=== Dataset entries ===

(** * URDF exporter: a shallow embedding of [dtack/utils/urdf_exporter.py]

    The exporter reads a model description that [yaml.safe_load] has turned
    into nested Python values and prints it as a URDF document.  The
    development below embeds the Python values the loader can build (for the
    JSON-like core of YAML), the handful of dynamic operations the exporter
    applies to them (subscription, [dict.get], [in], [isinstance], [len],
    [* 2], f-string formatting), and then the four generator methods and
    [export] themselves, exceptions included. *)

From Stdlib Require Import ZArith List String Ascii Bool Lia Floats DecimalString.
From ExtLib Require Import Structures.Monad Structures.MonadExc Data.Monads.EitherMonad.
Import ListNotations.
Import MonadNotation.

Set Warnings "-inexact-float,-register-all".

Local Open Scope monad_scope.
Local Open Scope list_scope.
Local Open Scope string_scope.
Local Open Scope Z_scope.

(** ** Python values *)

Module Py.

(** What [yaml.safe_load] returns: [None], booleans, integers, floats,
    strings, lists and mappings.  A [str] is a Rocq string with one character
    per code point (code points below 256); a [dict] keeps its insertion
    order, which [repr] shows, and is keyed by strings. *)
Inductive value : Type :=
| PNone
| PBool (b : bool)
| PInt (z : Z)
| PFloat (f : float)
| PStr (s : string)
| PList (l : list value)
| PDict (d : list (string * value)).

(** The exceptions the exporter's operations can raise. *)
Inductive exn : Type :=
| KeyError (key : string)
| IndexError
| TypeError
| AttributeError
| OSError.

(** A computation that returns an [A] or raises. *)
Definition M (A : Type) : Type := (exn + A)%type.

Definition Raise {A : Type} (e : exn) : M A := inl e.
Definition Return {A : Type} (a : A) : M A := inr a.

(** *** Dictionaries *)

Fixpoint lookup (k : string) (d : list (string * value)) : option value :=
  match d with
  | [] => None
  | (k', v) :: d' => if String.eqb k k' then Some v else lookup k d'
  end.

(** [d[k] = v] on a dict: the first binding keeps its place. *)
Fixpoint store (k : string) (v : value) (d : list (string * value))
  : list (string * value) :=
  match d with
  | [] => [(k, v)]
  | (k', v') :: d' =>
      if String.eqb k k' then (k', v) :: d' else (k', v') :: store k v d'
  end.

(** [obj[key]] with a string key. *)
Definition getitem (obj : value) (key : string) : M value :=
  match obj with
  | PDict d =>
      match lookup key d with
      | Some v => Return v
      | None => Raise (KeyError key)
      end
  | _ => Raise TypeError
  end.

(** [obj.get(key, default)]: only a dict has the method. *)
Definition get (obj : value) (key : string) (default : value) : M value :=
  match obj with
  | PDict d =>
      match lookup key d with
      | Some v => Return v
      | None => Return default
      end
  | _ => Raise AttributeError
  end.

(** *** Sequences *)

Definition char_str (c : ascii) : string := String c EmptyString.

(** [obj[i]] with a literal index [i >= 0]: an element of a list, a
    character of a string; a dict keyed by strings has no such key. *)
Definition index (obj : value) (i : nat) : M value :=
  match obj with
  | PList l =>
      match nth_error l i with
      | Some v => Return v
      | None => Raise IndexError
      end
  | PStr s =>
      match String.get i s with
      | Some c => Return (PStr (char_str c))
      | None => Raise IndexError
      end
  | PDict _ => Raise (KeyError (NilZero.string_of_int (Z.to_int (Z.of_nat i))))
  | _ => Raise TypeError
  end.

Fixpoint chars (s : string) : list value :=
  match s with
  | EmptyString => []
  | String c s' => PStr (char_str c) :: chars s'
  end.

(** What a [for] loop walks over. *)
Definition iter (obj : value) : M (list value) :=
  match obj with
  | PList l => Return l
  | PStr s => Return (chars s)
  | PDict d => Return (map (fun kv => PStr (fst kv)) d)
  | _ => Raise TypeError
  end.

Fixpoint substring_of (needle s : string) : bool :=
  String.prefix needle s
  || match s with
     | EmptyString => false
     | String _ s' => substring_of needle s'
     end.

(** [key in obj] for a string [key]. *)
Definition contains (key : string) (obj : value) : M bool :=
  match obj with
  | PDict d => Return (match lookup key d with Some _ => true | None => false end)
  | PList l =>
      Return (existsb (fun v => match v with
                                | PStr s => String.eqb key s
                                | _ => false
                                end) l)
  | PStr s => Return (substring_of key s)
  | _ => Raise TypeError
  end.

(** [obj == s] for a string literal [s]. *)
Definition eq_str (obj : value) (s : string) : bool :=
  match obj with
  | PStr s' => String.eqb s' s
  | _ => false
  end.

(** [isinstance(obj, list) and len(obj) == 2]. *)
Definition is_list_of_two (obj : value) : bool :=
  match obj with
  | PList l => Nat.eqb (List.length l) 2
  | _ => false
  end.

=== What you are asked to do ===
Could you please copy the lines above exactly, beginning at the first and ending at the line that contains "strings, lists and"?

=== Your solution ===
(** * URDF exporter: a shallow embedding of [dtack/utils/urdf_exporter.py]

    The exporter reads a model description that [yaml.safe_load] has turned
    into nested Python values and prints it as a URDF document.  The
    development below embeds the Python values the loader can build (for the
    JSON-like core of YAML), the handful of dynamic operations the exporter
    applies to them (subscription, [dict.get], [in], [isinstance], [len],
    [* 2], f-string formatting), and then the four generator methods and
    [export] themselves, exceptions included. *)

From Stdlib Require Import ZArith List String Ascii Bool Lia Floats DecimalString.
From ExtLib Require Import Structures.Monad Structures.MonadExc Data.Monads.EitherMonad.
Import ListNotations.
Import MonadNotation.

Set Warnings "-inexact-float,-register-all".

Local Open Scope monad_scope.
Local Open Scope list_scope.
Local Open Scope string_scope.
Local Open Scope Z_scope.

(** ** Python values *)

Module Py.

(** What [yaml.safe_load] returns: [None], booleans, integers, floats,
    strings, lists and mappings.  A [str] is a Rocq string with one character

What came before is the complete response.